[Stored data]
------------------------------
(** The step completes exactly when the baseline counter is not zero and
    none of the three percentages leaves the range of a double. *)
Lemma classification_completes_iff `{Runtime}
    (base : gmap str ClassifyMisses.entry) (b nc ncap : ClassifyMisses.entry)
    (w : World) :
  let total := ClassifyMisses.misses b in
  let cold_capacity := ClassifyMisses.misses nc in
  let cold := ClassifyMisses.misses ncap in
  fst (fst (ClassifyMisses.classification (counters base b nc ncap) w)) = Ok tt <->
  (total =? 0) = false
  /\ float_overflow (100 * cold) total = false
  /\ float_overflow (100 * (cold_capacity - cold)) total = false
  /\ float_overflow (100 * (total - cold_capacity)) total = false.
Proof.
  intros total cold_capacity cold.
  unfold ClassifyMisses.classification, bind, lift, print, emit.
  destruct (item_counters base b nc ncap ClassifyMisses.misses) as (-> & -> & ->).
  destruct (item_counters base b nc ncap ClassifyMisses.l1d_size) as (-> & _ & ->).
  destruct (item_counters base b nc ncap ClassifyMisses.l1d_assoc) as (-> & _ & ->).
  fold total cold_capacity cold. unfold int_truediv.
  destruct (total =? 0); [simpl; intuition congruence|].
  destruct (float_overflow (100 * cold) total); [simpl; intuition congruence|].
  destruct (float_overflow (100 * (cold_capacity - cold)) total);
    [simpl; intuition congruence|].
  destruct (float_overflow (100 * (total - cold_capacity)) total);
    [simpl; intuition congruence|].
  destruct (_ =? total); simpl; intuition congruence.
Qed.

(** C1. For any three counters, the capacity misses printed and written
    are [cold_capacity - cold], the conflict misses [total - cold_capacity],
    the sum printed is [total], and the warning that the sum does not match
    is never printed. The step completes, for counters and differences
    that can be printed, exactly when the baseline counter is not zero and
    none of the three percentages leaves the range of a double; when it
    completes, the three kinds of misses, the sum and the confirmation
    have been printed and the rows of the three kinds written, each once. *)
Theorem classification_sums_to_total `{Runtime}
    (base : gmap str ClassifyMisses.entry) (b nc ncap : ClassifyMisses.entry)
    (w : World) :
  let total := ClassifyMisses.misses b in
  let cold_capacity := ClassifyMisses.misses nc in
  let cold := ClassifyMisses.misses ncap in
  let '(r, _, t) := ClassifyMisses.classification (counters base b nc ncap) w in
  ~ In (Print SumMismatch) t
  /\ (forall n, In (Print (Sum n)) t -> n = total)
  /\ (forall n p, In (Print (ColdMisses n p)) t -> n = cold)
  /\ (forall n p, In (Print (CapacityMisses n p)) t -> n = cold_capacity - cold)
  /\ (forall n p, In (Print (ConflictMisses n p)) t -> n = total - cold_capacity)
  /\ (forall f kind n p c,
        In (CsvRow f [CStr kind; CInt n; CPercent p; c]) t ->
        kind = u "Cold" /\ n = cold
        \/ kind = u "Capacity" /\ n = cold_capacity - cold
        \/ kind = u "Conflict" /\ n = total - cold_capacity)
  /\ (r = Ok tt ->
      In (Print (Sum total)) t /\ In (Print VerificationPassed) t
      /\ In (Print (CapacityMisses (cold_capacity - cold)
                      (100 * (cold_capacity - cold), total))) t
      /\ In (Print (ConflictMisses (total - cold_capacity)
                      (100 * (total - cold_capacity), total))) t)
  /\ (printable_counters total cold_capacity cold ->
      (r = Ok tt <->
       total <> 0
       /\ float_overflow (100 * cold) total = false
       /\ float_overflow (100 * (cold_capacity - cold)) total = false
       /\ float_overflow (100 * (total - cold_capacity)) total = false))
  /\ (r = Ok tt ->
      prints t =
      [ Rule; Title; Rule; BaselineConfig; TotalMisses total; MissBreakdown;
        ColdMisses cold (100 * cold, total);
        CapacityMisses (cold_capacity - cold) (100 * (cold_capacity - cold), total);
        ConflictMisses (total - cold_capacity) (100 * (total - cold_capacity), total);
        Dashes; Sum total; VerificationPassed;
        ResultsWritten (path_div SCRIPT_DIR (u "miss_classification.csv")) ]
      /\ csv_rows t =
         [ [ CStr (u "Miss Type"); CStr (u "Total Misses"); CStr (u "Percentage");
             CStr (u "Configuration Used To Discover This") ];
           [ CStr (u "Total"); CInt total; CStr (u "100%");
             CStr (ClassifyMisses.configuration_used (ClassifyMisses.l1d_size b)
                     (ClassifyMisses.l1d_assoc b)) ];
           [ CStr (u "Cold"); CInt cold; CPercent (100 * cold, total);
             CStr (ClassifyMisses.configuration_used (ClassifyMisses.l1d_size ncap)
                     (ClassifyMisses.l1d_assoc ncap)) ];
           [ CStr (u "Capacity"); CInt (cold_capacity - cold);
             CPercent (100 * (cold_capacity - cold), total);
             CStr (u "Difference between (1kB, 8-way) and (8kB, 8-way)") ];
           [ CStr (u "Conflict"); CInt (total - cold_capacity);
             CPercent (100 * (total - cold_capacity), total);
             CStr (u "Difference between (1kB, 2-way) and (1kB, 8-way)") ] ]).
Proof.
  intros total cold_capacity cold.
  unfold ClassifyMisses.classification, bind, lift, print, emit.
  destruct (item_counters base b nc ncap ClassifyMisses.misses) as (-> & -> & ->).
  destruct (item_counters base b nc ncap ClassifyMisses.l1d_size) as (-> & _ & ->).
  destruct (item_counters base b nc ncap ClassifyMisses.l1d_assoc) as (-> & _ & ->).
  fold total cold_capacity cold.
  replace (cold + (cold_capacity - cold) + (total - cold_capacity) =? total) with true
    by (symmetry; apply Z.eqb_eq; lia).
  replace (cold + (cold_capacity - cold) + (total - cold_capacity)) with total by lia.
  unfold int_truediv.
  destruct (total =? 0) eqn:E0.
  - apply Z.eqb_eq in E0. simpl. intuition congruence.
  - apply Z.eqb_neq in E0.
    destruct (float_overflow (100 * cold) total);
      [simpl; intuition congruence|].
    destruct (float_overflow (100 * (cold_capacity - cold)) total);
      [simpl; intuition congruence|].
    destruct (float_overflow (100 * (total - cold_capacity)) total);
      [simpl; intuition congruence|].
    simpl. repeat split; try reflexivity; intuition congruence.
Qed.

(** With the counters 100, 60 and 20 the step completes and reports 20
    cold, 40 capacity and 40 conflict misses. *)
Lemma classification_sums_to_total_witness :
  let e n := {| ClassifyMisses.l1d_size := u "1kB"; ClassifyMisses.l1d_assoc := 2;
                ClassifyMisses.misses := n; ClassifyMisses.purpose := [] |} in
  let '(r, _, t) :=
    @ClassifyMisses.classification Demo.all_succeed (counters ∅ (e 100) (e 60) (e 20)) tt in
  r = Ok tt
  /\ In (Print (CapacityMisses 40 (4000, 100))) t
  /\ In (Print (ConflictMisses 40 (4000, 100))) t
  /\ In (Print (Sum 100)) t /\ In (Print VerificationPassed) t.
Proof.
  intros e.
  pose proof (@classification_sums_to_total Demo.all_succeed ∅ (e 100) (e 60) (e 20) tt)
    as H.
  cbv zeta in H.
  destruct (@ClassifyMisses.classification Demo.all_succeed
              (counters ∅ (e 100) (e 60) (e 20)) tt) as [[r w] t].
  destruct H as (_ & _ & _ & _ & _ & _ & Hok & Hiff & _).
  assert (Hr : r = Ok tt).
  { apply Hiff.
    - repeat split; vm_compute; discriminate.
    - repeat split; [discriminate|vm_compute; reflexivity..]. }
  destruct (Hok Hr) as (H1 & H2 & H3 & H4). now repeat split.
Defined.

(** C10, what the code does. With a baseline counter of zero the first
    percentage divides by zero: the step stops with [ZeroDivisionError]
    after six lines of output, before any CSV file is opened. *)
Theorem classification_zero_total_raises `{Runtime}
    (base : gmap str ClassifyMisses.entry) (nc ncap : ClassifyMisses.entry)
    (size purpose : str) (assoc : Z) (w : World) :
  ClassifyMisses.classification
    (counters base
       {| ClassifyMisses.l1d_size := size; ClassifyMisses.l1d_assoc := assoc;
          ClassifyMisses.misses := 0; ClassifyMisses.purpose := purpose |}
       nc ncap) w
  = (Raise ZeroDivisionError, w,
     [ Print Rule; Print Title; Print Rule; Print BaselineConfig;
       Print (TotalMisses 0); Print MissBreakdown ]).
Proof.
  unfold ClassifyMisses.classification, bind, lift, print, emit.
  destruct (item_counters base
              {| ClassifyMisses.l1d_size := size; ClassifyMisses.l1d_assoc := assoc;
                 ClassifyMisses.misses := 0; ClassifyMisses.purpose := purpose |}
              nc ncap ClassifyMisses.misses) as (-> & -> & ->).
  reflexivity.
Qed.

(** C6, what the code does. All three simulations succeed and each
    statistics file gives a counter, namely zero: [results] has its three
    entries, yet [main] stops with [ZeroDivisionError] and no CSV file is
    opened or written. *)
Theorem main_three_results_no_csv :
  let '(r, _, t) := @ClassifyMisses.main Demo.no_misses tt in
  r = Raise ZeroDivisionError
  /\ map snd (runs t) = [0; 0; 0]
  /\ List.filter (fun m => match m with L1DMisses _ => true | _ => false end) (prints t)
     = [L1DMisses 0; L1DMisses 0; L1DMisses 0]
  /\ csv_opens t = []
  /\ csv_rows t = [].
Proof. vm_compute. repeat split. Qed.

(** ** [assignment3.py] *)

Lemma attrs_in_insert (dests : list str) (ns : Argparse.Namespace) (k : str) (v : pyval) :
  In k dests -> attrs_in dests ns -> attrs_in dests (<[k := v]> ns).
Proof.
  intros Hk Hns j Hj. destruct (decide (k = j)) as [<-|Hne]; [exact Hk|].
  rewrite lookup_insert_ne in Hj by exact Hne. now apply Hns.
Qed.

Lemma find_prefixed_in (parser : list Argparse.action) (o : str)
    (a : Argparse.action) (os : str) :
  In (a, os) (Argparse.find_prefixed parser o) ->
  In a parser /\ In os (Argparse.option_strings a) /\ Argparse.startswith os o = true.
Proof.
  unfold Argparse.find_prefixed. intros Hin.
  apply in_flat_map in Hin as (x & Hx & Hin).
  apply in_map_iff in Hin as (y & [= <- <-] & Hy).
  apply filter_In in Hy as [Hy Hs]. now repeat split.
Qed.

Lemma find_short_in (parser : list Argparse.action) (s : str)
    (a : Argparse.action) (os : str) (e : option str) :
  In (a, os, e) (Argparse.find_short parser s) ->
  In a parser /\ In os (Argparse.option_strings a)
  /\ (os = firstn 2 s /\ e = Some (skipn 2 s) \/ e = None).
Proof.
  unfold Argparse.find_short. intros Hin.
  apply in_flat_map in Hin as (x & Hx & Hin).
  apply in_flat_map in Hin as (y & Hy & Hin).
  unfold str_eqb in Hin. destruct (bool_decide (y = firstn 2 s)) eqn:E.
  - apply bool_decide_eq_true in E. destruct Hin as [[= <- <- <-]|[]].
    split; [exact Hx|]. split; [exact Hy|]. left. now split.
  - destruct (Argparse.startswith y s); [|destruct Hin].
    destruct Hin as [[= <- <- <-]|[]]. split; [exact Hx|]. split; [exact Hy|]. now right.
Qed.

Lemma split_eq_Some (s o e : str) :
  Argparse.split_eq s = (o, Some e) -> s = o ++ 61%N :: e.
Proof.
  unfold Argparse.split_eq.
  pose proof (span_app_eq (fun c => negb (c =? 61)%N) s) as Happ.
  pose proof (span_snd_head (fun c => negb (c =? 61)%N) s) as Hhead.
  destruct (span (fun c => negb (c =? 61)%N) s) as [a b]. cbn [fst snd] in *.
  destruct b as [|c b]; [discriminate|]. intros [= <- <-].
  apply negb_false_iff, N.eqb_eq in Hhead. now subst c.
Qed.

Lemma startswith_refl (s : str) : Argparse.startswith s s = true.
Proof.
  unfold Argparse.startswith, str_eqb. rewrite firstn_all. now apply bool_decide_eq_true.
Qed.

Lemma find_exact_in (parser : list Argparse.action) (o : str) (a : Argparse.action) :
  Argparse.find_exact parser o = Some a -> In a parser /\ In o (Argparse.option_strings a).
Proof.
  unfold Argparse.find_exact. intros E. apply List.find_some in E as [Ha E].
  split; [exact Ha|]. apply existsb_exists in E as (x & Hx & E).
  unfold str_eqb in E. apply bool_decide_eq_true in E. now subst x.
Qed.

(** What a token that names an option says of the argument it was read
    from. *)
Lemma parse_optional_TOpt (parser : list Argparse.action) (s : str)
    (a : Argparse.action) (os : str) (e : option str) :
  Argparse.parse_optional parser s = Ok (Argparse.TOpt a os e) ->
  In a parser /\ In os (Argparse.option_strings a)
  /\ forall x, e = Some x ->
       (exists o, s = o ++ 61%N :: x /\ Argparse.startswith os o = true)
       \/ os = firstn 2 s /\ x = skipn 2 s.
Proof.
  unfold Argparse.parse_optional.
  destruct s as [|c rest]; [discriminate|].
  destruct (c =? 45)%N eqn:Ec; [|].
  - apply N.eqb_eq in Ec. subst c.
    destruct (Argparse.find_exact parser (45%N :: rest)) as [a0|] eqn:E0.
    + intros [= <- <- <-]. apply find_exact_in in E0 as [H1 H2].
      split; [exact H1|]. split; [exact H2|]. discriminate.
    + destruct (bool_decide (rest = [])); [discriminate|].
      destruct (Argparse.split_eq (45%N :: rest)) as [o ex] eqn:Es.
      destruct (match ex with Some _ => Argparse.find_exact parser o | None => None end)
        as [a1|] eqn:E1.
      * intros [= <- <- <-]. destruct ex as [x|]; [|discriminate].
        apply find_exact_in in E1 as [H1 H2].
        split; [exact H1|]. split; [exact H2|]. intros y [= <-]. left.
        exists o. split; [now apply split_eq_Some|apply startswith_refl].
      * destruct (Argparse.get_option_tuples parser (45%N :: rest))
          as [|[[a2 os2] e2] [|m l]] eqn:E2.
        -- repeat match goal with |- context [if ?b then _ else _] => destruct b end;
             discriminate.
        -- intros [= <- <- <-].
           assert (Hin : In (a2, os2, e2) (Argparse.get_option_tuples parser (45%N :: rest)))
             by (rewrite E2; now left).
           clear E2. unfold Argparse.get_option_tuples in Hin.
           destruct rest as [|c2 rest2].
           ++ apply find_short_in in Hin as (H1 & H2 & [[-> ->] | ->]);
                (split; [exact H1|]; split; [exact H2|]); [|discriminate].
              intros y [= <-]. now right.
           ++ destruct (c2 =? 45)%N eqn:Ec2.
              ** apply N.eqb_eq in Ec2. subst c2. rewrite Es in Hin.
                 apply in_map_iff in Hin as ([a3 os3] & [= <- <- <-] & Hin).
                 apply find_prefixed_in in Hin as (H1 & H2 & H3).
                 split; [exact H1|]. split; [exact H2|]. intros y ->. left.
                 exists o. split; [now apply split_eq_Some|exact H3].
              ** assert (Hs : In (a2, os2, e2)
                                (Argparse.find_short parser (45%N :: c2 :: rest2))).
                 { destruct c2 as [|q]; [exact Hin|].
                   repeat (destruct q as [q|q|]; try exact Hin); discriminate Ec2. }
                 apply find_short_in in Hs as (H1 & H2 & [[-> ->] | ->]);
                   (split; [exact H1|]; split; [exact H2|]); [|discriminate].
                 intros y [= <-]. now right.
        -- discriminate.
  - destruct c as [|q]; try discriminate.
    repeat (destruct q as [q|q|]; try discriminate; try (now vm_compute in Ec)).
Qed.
------------------------------
__Task details__
From the data above, how many lines contain the word "purpose"? Give the number alone.

__Expected output__
4